(Collected data)
------------------------

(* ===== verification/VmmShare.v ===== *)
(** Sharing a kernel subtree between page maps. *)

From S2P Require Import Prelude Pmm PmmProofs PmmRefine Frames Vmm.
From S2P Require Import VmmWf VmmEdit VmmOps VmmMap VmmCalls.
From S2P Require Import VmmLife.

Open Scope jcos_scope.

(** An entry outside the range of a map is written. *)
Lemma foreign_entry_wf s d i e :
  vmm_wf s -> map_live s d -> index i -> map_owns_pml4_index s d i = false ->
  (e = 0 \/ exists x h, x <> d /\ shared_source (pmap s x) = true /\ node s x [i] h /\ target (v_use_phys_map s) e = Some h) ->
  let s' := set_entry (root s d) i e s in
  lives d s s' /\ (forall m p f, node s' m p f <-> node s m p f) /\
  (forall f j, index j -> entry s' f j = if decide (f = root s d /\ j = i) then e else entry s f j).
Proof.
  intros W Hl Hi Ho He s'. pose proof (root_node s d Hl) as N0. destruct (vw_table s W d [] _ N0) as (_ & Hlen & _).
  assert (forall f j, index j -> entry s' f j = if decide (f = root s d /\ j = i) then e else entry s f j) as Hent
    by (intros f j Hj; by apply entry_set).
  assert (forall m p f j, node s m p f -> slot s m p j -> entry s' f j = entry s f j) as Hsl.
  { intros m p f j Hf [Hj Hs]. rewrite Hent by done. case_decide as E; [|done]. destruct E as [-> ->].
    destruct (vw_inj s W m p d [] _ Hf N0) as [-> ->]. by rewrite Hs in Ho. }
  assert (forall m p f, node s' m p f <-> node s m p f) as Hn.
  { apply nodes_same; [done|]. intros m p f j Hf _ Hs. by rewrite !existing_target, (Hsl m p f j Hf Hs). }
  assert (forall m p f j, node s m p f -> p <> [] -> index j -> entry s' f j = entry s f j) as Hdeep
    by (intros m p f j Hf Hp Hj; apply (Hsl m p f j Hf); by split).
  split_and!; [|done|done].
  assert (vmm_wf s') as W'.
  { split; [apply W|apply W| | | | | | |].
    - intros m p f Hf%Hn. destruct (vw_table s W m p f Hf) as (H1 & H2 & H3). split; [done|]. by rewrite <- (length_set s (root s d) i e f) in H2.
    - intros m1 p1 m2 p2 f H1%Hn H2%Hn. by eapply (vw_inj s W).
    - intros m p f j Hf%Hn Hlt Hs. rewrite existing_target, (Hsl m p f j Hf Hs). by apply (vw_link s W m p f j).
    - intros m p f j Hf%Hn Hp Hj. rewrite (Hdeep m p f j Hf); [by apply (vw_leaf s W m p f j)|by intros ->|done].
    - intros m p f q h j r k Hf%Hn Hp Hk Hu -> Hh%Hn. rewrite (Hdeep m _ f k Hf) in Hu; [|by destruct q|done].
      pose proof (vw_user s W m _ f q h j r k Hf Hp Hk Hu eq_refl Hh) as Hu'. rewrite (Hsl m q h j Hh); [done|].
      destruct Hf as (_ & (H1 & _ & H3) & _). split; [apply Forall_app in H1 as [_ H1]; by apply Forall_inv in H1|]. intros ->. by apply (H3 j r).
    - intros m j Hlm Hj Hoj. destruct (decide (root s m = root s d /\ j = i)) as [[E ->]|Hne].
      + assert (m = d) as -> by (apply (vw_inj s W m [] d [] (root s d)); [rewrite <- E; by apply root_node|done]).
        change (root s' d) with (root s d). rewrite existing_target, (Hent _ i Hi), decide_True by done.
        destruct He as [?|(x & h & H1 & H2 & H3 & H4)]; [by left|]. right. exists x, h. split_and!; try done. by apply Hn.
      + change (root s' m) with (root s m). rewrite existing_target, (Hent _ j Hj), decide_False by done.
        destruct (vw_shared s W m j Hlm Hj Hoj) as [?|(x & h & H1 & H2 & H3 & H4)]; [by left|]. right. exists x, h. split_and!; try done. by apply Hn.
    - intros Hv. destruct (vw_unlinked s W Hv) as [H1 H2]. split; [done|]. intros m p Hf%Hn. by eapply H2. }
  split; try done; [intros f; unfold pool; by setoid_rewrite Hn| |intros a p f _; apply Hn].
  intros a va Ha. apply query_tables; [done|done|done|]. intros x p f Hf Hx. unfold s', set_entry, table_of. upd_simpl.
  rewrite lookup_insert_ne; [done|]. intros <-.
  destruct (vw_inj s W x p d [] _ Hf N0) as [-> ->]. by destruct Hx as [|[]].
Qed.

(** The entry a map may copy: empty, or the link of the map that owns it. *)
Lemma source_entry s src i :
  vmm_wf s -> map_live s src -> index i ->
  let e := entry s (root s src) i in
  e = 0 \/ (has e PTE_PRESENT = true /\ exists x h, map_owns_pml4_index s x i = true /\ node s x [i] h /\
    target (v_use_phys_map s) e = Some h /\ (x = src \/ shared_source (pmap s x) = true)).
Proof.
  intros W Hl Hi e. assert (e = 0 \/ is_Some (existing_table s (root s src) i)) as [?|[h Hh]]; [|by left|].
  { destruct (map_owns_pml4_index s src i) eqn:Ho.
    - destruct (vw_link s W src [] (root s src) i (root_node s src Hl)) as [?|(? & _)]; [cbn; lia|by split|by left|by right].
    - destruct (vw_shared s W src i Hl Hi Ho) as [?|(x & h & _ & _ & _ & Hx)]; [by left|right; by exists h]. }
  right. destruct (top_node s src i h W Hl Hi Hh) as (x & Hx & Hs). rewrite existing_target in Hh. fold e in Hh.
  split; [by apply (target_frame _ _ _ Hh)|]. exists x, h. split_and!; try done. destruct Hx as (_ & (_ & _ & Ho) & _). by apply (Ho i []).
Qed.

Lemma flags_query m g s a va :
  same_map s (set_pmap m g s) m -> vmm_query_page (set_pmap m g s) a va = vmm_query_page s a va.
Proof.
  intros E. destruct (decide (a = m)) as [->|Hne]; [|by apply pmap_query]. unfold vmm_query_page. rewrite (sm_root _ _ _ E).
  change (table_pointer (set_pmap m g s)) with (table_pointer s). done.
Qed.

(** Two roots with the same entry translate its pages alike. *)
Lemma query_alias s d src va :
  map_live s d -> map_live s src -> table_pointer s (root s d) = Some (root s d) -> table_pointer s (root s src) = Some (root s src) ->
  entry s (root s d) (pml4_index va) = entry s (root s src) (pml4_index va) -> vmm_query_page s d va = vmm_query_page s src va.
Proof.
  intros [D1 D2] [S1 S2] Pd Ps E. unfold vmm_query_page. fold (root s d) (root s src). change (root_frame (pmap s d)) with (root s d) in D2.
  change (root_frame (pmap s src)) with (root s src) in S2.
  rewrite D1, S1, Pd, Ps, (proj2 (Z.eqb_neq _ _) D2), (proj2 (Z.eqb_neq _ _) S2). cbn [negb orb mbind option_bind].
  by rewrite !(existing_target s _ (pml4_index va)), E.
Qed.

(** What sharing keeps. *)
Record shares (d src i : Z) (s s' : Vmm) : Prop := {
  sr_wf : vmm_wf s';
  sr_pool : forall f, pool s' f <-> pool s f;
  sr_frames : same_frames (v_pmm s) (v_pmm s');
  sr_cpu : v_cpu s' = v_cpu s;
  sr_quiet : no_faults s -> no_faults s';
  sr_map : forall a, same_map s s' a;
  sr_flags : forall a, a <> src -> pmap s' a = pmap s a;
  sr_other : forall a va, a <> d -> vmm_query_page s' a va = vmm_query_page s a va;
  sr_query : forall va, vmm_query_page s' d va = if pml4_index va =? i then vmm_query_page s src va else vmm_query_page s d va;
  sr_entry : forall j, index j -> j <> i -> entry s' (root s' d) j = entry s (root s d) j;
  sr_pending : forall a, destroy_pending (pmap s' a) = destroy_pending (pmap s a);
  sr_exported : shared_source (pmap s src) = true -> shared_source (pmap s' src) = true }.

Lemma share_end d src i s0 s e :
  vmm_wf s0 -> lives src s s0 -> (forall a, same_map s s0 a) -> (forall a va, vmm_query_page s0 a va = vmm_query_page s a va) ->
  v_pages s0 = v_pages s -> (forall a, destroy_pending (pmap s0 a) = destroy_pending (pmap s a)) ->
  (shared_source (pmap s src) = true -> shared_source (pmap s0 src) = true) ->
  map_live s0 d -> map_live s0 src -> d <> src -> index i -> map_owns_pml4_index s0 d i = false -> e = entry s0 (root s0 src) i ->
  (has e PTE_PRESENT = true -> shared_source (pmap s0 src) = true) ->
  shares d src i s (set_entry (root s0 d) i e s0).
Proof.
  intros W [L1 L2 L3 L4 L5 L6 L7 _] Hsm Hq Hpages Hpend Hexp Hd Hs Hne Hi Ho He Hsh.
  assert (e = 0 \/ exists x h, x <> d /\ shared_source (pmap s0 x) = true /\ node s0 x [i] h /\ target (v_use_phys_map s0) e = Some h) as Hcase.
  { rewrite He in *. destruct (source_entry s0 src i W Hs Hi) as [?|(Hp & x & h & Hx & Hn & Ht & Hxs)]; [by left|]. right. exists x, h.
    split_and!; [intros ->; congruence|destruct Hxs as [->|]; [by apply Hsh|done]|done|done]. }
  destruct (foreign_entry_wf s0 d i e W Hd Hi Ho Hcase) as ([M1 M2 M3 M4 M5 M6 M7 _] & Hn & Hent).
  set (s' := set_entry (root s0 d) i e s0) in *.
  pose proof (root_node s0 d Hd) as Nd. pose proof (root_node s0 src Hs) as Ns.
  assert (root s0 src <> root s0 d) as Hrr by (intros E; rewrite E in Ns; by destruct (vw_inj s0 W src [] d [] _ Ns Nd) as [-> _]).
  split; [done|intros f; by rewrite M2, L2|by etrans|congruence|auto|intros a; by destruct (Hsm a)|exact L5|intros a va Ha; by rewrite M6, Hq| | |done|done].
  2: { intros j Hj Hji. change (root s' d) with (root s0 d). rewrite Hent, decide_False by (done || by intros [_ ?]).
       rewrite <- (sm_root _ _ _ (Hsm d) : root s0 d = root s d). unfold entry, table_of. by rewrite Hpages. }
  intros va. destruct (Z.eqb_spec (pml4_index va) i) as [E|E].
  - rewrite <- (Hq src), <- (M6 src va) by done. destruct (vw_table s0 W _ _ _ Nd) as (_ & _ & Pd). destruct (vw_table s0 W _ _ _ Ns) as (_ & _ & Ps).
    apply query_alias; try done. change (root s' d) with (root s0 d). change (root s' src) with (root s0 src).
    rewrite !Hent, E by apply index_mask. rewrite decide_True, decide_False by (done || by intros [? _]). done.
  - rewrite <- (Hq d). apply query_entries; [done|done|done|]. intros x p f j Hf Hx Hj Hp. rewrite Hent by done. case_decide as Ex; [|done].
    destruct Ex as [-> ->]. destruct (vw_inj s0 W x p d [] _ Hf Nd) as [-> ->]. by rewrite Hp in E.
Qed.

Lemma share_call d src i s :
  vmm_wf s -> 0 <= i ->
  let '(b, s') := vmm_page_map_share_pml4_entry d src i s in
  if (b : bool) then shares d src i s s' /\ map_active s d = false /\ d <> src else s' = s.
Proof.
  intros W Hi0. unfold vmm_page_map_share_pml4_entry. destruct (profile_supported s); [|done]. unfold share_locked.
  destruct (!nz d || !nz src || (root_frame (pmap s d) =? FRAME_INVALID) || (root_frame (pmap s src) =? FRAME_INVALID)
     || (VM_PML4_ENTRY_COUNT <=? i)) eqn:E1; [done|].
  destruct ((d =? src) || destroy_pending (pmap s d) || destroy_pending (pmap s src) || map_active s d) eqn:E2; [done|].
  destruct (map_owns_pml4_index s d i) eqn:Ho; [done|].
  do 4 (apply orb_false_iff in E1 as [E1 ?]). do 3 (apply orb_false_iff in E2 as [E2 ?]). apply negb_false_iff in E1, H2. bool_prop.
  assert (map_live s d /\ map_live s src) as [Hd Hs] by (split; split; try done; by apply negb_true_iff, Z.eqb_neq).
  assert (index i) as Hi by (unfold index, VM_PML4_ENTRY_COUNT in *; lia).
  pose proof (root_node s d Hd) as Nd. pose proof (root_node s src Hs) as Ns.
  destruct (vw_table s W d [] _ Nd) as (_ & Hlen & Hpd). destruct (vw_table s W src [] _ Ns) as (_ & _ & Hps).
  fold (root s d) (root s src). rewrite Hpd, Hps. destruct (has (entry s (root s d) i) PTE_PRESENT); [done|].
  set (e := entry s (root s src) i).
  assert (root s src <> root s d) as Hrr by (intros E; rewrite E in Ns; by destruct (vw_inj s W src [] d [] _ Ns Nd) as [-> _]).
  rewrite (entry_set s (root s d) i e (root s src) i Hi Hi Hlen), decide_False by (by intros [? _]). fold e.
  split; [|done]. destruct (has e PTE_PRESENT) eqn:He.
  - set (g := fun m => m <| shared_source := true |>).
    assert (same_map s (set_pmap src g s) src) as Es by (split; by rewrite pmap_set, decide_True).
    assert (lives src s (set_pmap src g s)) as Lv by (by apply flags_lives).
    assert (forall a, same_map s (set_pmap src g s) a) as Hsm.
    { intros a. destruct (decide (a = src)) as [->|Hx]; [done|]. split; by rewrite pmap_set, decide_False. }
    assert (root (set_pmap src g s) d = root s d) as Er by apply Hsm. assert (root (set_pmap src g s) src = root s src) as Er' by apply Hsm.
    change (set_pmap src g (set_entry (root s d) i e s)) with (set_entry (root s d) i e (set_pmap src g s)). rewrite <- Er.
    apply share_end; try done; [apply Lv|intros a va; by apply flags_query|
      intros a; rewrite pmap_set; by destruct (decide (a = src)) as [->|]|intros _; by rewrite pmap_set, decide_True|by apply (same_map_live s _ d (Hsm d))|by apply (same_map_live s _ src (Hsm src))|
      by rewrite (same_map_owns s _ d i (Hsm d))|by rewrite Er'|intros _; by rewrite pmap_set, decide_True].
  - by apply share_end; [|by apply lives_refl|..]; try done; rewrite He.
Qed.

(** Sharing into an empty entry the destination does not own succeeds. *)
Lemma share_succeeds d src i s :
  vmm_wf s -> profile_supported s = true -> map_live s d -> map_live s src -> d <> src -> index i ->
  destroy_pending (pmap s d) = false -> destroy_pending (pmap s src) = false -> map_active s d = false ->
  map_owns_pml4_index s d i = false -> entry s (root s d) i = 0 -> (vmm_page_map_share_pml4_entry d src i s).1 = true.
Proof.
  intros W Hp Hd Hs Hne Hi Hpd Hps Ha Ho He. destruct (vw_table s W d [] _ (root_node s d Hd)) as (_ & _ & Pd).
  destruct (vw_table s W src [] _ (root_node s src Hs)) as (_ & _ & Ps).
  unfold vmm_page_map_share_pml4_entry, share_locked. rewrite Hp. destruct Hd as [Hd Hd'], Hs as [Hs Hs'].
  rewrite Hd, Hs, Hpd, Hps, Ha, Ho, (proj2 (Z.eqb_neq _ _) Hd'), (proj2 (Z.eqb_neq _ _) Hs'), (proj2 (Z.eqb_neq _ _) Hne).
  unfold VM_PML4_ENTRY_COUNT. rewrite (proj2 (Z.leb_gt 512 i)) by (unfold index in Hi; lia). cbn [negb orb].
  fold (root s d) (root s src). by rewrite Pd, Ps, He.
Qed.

------------------------

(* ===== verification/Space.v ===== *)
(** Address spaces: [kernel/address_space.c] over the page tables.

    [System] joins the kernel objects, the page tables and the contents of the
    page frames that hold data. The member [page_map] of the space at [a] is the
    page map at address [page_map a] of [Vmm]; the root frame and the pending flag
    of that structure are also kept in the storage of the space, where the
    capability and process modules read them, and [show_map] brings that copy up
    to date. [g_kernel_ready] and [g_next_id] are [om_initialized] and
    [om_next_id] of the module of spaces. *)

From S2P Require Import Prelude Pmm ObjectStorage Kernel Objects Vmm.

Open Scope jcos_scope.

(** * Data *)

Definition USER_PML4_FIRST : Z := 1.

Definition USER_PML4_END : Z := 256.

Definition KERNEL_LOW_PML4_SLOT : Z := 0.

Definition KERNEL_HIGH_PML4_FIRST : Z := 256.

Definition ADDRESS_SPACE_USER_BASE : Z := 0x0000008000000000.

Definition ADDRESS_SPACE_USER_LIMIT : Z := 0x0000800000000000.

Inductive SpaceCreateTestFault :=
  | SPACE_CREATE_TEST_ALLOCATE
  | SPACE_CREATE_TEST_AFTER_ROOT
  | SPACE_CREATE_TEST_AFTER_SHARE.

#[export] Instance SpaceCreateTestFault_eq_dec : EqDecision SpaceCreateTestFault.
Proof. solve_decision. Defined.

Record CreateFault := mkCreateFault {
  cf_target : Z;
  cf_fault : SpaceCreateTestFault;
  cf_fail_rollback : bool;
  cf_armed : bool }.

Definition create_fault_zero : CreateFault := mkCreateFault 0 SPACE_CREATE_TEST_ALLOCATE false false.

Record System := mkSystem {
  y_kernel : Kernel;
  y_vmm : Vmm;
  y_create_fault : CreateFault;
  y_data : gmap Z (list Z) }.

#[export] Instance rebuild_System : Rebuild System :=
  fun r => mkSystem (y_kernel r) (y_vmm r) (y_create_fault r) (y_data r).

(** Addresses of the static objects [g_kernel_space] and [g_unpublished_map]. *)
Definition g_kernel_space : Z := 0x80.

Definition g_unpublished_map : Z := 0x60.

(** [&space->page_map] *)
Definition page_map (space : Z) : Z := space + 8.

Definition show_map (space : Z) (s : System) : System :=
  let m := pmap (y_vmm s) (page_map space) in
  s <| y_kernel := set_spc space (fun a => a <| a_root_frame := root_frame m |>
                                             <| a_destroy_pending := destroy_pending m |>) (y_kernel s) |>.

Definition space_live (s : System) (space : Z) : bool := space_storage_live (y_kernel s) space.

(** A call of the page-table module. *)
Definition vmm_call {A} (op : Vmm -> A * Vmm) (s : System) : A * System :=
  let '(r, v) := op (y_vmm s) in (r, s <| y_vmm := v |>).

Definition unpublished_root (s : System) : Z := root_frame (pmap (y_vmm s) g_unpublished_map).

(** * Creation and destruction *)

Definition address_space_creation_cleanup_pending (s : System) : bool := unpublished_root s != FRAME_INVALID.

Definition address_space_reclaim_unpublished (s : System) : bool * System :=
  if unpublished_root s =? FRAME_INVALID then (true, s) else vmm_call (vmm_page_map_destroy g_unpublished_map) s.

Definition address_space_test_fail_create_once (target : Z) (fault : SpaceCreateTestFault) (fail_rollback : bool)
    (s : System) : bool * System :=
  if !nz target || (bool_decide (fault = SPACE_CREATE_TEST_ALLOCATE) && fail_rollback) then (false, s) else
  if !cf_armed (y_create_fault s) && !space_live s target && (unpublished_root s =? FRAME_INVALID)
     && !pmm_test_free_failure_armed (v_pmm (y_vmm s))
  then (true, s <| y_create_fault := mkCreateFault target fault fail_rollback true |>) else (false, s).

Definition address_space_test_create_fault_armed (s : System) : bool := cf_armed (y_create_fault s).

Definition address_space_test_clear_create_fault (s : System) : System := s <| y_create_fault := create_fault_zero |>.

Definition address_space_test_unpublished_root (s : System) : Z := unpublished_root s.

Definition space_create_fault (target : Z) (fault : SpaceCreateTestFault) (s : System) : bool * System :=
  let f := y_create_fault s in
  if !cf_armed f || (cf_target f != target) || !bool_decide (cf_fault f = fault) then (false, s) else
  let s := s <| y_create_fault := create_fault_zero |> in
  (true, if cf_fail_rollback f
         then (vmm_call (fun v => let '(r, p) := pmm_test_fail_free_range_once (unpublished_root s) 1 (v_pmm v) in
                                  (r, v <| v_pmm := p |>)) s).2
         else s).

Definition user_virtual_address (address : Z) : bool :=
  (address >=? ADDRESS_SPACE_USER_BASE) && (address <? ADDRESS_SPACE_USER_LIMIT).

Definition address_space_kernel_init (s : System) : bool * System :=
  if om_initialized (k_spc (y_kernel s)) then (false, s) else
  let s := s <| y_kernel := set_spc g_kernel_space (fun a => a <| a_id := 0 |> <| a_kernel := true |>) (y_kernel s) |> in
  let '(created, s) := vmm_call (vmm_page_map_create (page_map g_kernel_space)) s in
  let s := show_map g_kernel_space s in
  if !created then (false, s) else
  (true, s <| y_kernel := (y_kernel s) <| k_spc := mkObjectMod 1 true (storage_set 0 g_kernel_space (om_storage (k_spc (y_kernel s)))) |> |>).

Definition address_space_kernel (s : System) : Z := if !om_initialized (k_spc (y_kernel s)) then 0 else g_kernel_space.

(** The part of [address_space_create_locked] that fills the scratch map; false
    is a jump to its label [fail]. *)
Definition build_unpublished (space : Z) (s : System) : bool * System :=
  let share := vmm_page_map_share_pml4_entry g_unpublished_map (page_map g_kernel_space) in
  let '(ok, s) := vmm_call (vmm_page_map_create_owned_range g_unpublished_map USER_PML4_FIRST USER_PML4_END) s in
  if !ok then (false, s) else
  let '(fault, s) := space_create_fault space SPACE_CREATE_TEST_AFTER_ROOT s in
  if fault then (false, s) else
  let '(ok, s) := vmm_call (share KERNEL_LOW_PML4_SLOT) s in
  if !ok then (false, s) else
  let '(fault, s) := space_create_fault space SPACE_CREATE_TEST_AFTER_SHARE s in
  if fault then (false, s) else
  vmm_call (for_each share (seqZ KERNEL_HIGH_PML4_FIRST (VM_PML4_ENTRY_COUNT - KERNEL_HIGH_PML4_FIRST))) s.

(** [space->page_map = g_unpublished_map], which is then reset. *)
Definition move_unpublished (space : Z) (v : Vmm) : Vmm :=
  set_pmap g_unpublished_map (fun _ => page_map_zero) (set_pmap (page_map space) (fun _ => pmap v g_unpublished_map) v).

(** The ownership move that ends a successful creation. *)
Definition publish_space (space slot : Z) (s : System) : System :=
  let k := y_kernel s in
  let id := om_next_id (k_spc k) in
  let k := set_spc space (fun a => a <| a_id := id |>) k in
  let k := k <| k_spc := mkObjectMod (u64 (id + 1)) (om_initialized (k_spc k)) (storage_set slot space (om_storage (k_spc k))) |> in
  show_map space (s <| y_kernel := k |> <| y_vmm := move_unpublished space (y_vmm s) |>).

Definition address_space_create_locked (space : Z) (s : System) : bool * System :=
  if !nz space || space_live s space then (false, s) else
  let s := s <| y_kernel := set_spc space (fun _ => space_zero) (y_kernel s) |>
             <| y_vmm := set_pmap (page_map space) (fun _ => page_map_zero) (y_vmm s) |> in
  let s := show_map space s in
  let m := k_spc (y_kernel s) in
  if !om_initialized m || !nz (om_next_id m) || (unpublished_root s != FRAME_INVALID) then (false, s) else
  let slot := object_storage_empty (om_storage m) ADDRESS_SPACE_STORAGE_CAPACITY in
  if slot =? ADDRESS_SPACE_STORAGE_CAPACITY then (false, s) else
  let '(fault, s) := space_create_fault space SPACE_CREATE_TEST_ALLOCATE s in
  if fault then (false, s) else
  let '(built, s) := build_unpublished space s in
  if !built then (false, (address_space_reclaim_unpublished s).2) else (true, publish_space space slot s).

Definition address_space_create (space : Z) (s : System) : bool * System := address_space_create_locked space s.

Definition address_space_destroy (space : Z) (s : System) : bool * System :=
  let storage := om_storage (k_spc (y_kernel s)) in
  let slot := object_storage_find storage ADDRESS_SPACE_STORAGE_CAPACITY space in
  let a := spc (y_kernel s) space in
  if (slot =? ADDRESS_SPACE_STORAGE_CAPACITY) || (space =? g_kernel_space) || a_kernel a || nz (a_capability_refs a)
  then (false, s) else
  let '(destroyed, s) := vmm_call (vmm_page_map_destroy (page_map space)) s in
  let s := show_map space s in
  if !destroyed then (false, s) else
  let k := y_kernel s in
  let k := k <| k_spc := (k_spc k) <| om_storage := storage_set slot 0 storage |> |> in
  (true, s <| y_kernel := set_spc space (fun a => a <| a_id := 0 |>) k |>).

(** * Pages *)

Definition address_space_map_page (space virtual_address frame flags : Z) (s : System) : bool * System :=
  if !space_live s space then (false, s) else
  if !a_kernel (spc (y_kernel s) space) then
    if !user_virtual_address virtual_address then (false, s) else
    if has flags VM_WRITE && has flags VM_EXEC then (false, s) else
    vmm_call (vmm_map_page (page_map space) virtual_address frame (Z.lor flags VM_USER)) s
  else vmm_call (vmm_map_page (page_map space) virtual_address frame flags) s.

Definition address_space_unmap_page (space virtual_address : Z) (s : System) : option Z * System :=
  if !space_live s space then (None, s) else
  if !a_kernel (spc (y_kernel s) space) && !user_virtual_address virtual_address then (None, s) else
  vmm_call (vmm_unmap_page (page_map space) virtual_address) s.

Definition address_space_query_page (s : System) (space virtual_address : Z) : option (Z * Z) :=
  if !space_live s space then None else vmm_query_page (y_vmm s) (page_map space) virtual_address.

------------------------

• TASK INSTRUCTIONS: If a line in the data above holds the word "Require", count it, and give only the final number.

• SOLUTION TO THIS TASK: 4